The kynurenine pathway and markers of neurodegeneration and cerebral small vessel disease: The Maastricht Study

Background: The kynurenine pathway, the main metabolic pathway of tryptophan degradation, has been mostly studied in neurodegenerative disorders, while its role in cerebrovascular pathology is less clear. We investigated whether kynurenines are associated with markers of neurodegeneration and cerebrovascular pathology in the general population. Methods: Cross-sectional data was used from 1589 individuals (60.0 +/- 8.0 years, 54.3 % men) who participated in The Maastricht Study, an observational population-based cohort study. Plasma concentrations of tryptophan, kynurenines, and neopterin were quantified. Neurodegeneration was measured by volumes of intracranial cerebrospinal fluid (CSF), while cerebrovascular pathology was measured by white matter hyperintensity (WMH) volume and presence of cerebral small vessel disease (cSVD), defined as the presence of lacunar infarcts, cerebral microbleeds or a Fazekas score >= 2, all derived from 3 T MRI. Associations of kynurenines with these markers were investigated using linear, logistic, and restricted cubic spline regression models adjusted for confounders.

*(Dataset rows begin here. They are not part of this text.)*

(** The chunk before the last one is split wrongly: at 700 ms its last sample
    stands for both chunks that are left. *)
Example mp4_split_near_end :
  exists t t', In t (trak movie_read) /\ update_trak 700 t = Ret (Some t') /\
    length (durations t') = 3%nat /\ chunk_counts t' = [1; 1]%nat.
Proof. eexists _, _. split; [by left|]. split; [vm_compute; reflexivity|]. split; reflexivity. Qed.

Results: Fully adjusted analyses indicated that higher levels of 3-hydroxyanthranilic acid, kynurenine, kynurenic acid, quinolinic acid, and neopterin were associated with lower CSF volume. For the latter four, associations were non-linear and restricted to participants with already below average concentrations. Higher levels of tryptophan and anthranilic acid were associated with higher CSF volumes in participants with above-average levels. Higher levels of the kynurenine-tryptophan ratio were associated with a lower WMH volume. No evidence was found for associations between individual kynurenines and WMH volume or cSVD presence. Conclusions: These findings suggest that several kynurenines are associated with neurodegeneration in community-dwelling older adults, but not with cerebrovascular damage.